According to information from the weekly Express, More than half a thousand Portuguese women went to have an abortion at two Spanish centers during 2023 because they had exceeded the ten weeks established as a limit by Portuguese legislation. However, it was not the year with the most demand. Only one clinic in Badajoz performed more than 500 in 2019 (439 in 2023), while another private center in Vigo performed 125 in 2022, during the pandemic.

To combat this restrictive rule, the Socialist Party presented a bill in the Assembly of the Republic in September to extend the deadline to 12 weeks, although it will be difficult for it to succeed taking into account the overwhelming majority of deputies from right-wing forces in the chamber (138 compared to 92 for leftist formations). Since spring, the Portuguese Government has been in the hands of the conservative Democratic Alliance coalition. The socialists did not take advantage of the eight years of Prime Minister António Costa’s mandate (2015-2023) to carry out the reform.

“Our initiative now arises from the failures that have been identified that show the difficulties in access to voluntary interruption of pregnancy in the National Health System, which have been evidenced in reports and which force hundreds of women to travel to Spain, thus accentuating socioeconomic discrimination,” explains the president of the socialist parliamentary group, Alexandra Leitão, to EL PAÍS.

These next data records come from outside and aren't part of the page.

(** * AutoScrum: clarification, story generation, assignment and triage

    A shallow embedding of the four workflow engines of the AutoScrum
    backend, with the properties stated for them.

    - [Py]            Python values and idioms shared by the engines
    - [Clarification] agents/dynamic_context_agent.py and the feature
                      context of memory/redis_client.py
    - [StoryGen]      agents/story_creator_agent.py
    - [Assignment]    agents/prioritization_agent.py
    - [Triage]        autoscrum/transcript_agent.py

    Numbers that the code holds in Python floats are rationals here
    ([Q]); integers are [Z].  Dictionaries with a fixed set of fields
    are records, dictionaries that are merged or looked up by arbitrary
    key are [gmap string json]. *)

From Stdlib Require Import QArith Qminmax ZArith Lia Lqa Permutation Sorted Floats.
From stdpp Require Import gmap strings list fin_maps pretty.

#[local] Set Warnings "-register-all".

(* ===================================================================== *)
(** * Python values *)
(* ===================================================================== *)

Module Py.

(** JSON-shaped documents, as [json.loads] produces them.  The numbers
    that the engines read from documents are counters and story points;
    they are integers here, floats are left out. *)
Inductive json :=
  | JNull
  | JBool (b : bool)
  | JNum (n : Z)
  | JStr (s : string)
  | JArr (l : list json)
  | JObj (m : gmap string json).

Abbreviation dict := (gmap string json).

(** Python truth value of a document ([if x:], [not x], [x or y]). *)
Definition truthy (j : json) : bool :=
  match j with
  | JNull => false
  | JBool b => b
  | JNum n => negb (n =? 0)%Z
  | JStr s => negb (String.eqb s "")
  | JArr l => match l with [] => false | _ => true end
  | JObj m => negb (size m =? 0)%nat
  end.

(** [d.get(k, default)]. *)
Definition get (d : dict) (k : string) (default : json) : json :=
  match d !! k with Some v => v | None => default end.

(** [k in d]. *)
Definition has_key (d : dict) (k : string) : bool :=
  match d !! k with Some _ => true | None => false end.

(** Exceptions that the modelled code can raise. *)
Inductive exn :=
  | ReasoningError          (* the reasoning service failed or sent no JSON *)
  | TypeError
  | AttributeError
  | ValueError (msg : string).

Inductive result (A : Type) :=
  | Ok (a : A)
  | Raise (e : exn).
Arguments Ok {A} a.
Arguments Raise {A} e.

Definition bind {A B} (r : result A) (k : A -> result B) : result B :=
  match r with Ok a => k a | Raise e => Raise e end.

Notation "x <- r ;; k" := (bind r (fun x => k))
  (at level 100, r at next level, right associativity).

(** A document used as a number ([x >= 5], [x + 1]): integers, and
    booleans as 0 and 1; anything else is a [TypeError]. *)
Definition as_num (j : json) : result Z :=
  match j with
  | JNum n => Ok n
  | JBool b => Ok (if b then 1 else 0)%Z
  | _ => Raise TypeError
  end.

(** [d.update(j)]: the keys of [j] win.  A number, a boolean or a string
    makes [dict.update] raise; an array would be read as key/value pairs,
    which is not modelled and is a raise here too. *)
Definition update (d : dict) (j : json) : result dict :=
  match j with
  | JObj m => Ok (m ∪ d)
  | _ => Raise TypeError
  end.

(** [s.lower()] on ASCII text. *)
Definition lower_char (c : Ascii.ascii) : Ascii.ascii :=
  let n := Ascii.nat_of_ascii c in
  if (65 <=? n)%nat && (n <=? 90)%nat then Ascii.ascii_of_nat (n + 32) else c.

Fixpoint lower (s : string) : string :=
  match s with
  | EmptyString => EmptyString
  | String c t => String (lower_char c) (lower t)
  end.

(** [needle in haystack] on strings. *)
Fixpoint contains (needle haystack : string) : bool :=
  String.prefix needle haystack ||
  match haystack with
  | EmptyString => false
  | String _ t => contains needle t
  end.

(** [any(keyword in text for keyword in keywords)] *)
Definition any_in (keywords : list string) (text : string) : bool :=
  existsb (fun keyword => contains keyword text) keywords.

(** Comparisons, [min] and [max] of two numbers: [min(a, b)] is [a]
    unless [b < a], [max(a, b)] is [a] unless [b > a]. *)
Definition Qlt_bool (a b : Q) : bool := negb (Qle_bool b a).
Definition qmin (a b : Q) : Q := if Qlt_bool b a then b else a.
Definition qmax (a b : Q) : Q := if Qlt_bool a b then b else a.

(** [sorted(l, key=key)]: ascending, and stable ([insert] walks past the
    strictly smaller keys only); with [reverse=True] descending, elements
    of equal key still in their original order. *)
Fixpoint insert_by {A} (before : A -> A -> bool) (x : A) (l : list A) : list A :=
  match l with
  | [] => [x]
  | y :: l' => if before y x then y :: insert_by before x l' else x :: l
  end.

Definition sorted {A} (key : A -> Q) (reverse : bool) (l : list A) : list A :=
  foldr (insert_by (fun y x =>
                      if reverse then Qlt_bool (key x) (key y)
                      else Qlt_bool (key y) (key x))) [] l.

(** [s.split("-")[0]] *)
Fixpoint before_dash (s : string) : string :=
  match s with
  | EmptyString => EmptyString
  | String c t =>
    if Ascii.eqb c (Ascii.ascii_of_nat 45) then EmptyString
    else String c (before_dash t)
  end.

(** [not s.strip()]: only white space. *)
Fixpoint is_blank (s : string) : bool :=
  match s with
  | EmptyString => true
  | String c t =>
    let n := Ascii.nat_of_ascii c in
    ((n =? 32)%nat || ((9 <=? n)%nat && (n <=? 13)%nat)) && is_blank t
  end.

The main problems detected, adds Leitão, are the high number of objecting doctors and the territorial inequality in performing a pregnancy termination. The socialist proposal proposes eliminating the current imposition of three mandatory days of reflection on women and the requirement that abortion be authorized by two doctors.

The Left Bloc, which only has five deputies, has also presented another proposal for the deadline law to be extended to 14 weeks, similar to what happens in Spain. Neither of the two Iberian countries, which have had strong Catholic roots and long-lasting dictatorships that lasted until the seventies, expedited the approval of laws that enshrined women’s right to decide. In both cases, regulations were approved allowing abortion in three cases (rape, fetal malformation or risk to the woman’s health), but it was not until the 21st century that a law with deadlines similar to that in force in France, Sweden and the Netherlands.

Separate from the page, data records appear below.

(** * LuminaTour: narrative parsing, fact extraction, journal store,
      audio timing engine, discovery flow, AR scene and detail view

    A shallow embedding of the pure and state-passing parts of
    [src/components/NarratedExperience.tsx] and [src/App.tsx], and of the
    source list built in [src/services/gemini.ts].

    Conventions.
    - A JavaScript string is a [string]: a sequence of code units, here the
      code units 0..255 (the Latin-1 range).  Character classes are the
      ECMAScript ones restricted to that range.
    - A JavaScript number that measures time is a rational [Q]; rounding of
      IEEE doubles is not modelled.  Array indices and lengths are [nat].
    - A thrown exception is [None] in the [option] monad, or a [Rejected]
      [outcome] where the thrown value matters.
    - React state and refs of one component are the fields of one record; a
      handler reads the fields of the state it is applied to and returns the
      state after all of its setters have been applied.  The one function
      that runs long after the render it belongs to, the [playFromOffset]
      called by [fetchNarration] when the clip arrives, reads the state
      values of that render and the refs as they are when it runs. *)

From Stdlib Require Import Ascii String DecimalString DecimalNat DecimalFacts.
From Stdlib Require Import ZArith QArith Qminmax Lqa Lia Sorted Permutation.
From stdpp Require Import base option list strings gmap.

Spain did so in 2010, three years later than Portugal, which put it to a referendum in 2007, where 59% voted in favor of the law. It was the second attempt to establish the right to free abortion after the one carried out in 1998. On that occasion, despite the fact that the norm was approved in the Assembly of the Republic, the socialist Prime Minister António Guterres, current Secretary General of the UN , betrayed his own party’s vote and allied with the leader of the center-right opposition and current president of the Republic, Marcelo Rebelo de Sousa, to call a referendum. Guterres and Rebelo, very friends and very Catholics, defended the no. And they won by about 50,000 votes. The final decriminalization would come during another socialist cabinet, that of Prime Minister José Sócrates. Since he has been at the head of the UN, Guterres has admitted that his position has changed and he has been in favor of decriminalization.

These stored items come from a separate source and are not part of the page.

(** * Button: the debounced board-button module of ESP32Forge (Button.c, Button.h)

    A shallow embedding of [Button.c].  The C globals, the FreeRTOS software
    timers, the GPIO interrupt-dispatch table and the values the environment
    feeds to the driver are gathered in one [world] record; every C function
    is a computation in a small state monad that can also leave the function
    early ([return] in the middle of a body) or be undefined (an array read
    out of bounds, a NULL timer handle). *)

From stdpp Require Import base tactics option strings numbers list.

Local Open Scope Z_scope.

(** ** Types of Button.h and of the ESP-IDF / FreeRTOS headers *)

(** [Button_return]: the enumeration generated from [BUTTON_RETURNS]. *)
Inductive Button_return : Set :=
| BSP_BUTTON_OK
| BSP_BUTTON_INIT_ERR
| BSP_BUTTON_DE_INIT_ERR
| BSP_BUTTON_INVALID_BUTTONS_CONFIG_ERR
| BSP_BUTTON_MODULE_WAS_NOT_INIT_ERR
| BSP_BUTTON_DOES_NOT_EXIST_ERR
| BSP_BUTTON_WAS_INITIALIZED_ERR
| BSP_BUTTON_WAS_NOT_INITIALIZED_ERR.

Global Instance Button_return_eq_dec : EqDecision Button_return.
Proof. solve_decision. Defined.

(** [Button_ID] is an enumeration whose enumerators are non-negative, hence
    an unsigned type: any natural number can be handed to the API. *)
Abbreviation Button_ID := nat.
(** [Button_state] receives the raw level read by [gpio_get_level]. *)
Abbreviation Button_state := Z.
Abbreviation gpio_num_t := Z.
Abbreviation gpio_pull_mode_t := Z.
Abbreviation gpio_int_type_t := Z.
Abbreviation gpio_mode_t := Z.
Abbreviation esp_err_t := Z.
(** A [TimerHandle_t] is a pointer: [None] is NULL, [Some h] designates the
    [h]-th timer the kernel created. *)
Abbreviation TimerHandle_t := (option nat).

Definition ESP_OK : esp_err_t := 0.
Definition GPIO_PULLUP_ONLY : gpio_pull_mode_t := 0.
Definition GPIO_PULLDOWN_ONLY : gpio_pull_mode_t := 1.
Definition GPIO_PULLUP_PULLDOWN : gpio_pull_mode_t := 2.
Definition GPIO_FLOATING : gpio_pull_mode_t := 3.
Definition GPIO_INTR_DISABLE : gpio_int_type_t := 0.
Definition GPIO_MODE_INPUT : gpio_mode_t := 1.

(** [uint64_t] arithmetic wraps around. *)
Definition UINT64_MODULUS : Z := 2 ^ 64.
Definition uint64_incr (n : Z) : Z := (n + 1) mod UINT64_MODULUS.

(** [TickType_t] is unsigned and 32 bits wide on the ESP32. *)
Definition TICKTYPE_MODULUS : Z := 2 ^ 32.

(** [BOUNCE_TIME/portTICK_PERIOD_MS], the period [xTimerCreate] receives.
    [portTICK_PERIOD_MS] is a [TickType_t], so the division is an unsigned
    one on 32 bits: [BOUNCE_TIME], taken as an [int] constant of the
    configuration line, is converted to [TickType_t] first, and a negative
    one wraps around.  In C a tick period of 0 leaves the division without a defined
    result; a period is stated below only for a tick period that is not 0. *)
Definition ticks_of_BOUNCE_TIME (bounce_time tick_period : Z) : Z :=
  (bounce_time mod TICKTYPE_MODULUS) / (tick_period mod TICKTYPE_MODULUS).

(** ** Button_physical_connection.h

    The header that declares the buttons of a board is not part of the
    sources; what [Button.c] takes from it is a parameter of the model. *)

(** One [BUTTON_CONFIG(BUTTON_ID, BUTTON_GPIO_ID, BUTTON_GPIO_PULL_MODE,
    INT_TYP, BOUNCE_TIME)] line.  [BUTTON_ID_token] is the spelling of the
    first argument (the stringification [#BUTTON_ID] names the timer),
    [BUTTON_ID] its value. *)
Record button_config : Set := BUTTON_CONFIG {
  BUTTON_ID_token : string;
  BUTTON_ID : Button_ID;
  BUTTON_GPIO_ID : gpio_num_t;
  BUTTON_GPIO_PULL_MODE : gpio_pull_mode_t;
  INT_TYP : gpio_int_type_t;
  BOUNCE_TIME : Z
}.

Record Button_physical_connection : Type := {
  (** the [BUTTONS] list: one [BUTTON(name)] per button, in order *)
  BUTTONS : list string;
  (** the [BUTTONS_CONFIGURATIONS] list *)
  BUTTONS_CONFIGURATIONS : list button_config;
  (** the two enumerators of [Button_state] *)
  BUTTON_IS_NOT_PRESSED : Button_state;
  BUTTON_IS_PRESSED : Button_state;
  (** ESP-IDF's [GPIO_IS_VALID_GPIO] and FreeRTOS' [portTICK_PERIOD_MS] *)
  GPIO_IS_VALID_GPIO : gpio_num_t → bool;
  portTICK_PERIOD_MS : Z
}.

But it is not a settled issue in Portugal. If on the left side the aim is to reopen the debate to increase the period for women to freely decide, on the right side there are voices that defend a new referendum to try to reverse the law in force. Paulo Nuncio, president of the parliamentary group of the conservative Social Democratic Center (CDS), the minority party that belongs to the governing coalition, is in favor of a new referendum and also of restricting access to abortion with the application of fees, as has already happened during other legislatures with a majority on the right. However, the prime minister and president of the Social Democratic Party (PSD, center-right), Luís Montenegro, has indicated that this is a “resolved issue.”

Abortion has been a divisive issue that rulers prefer not to remove like Luís Montenegro, but neither did António Costa before. The truth is that, despite having a deadline law, it is not easy for Portuguese women to have an abortion in their country. Or at least it is not the same depending on the place of residence. 33% of hospitals do not carry out voluntary terminations of pregnancy, according to the study published in 2023 by the Health Regulatory Entity.

In 2022, 15,616 voluntary abortions were performed in the country, 15% more than the previous year. The majority was carried out in public health. The study also made it possible to detect the cases of 1,366 women who made the consultation in 2022 and could not terminate their pregnancy because they had exceeded ten weeks of gestation. Some of them sought the solution in Spanish clinics.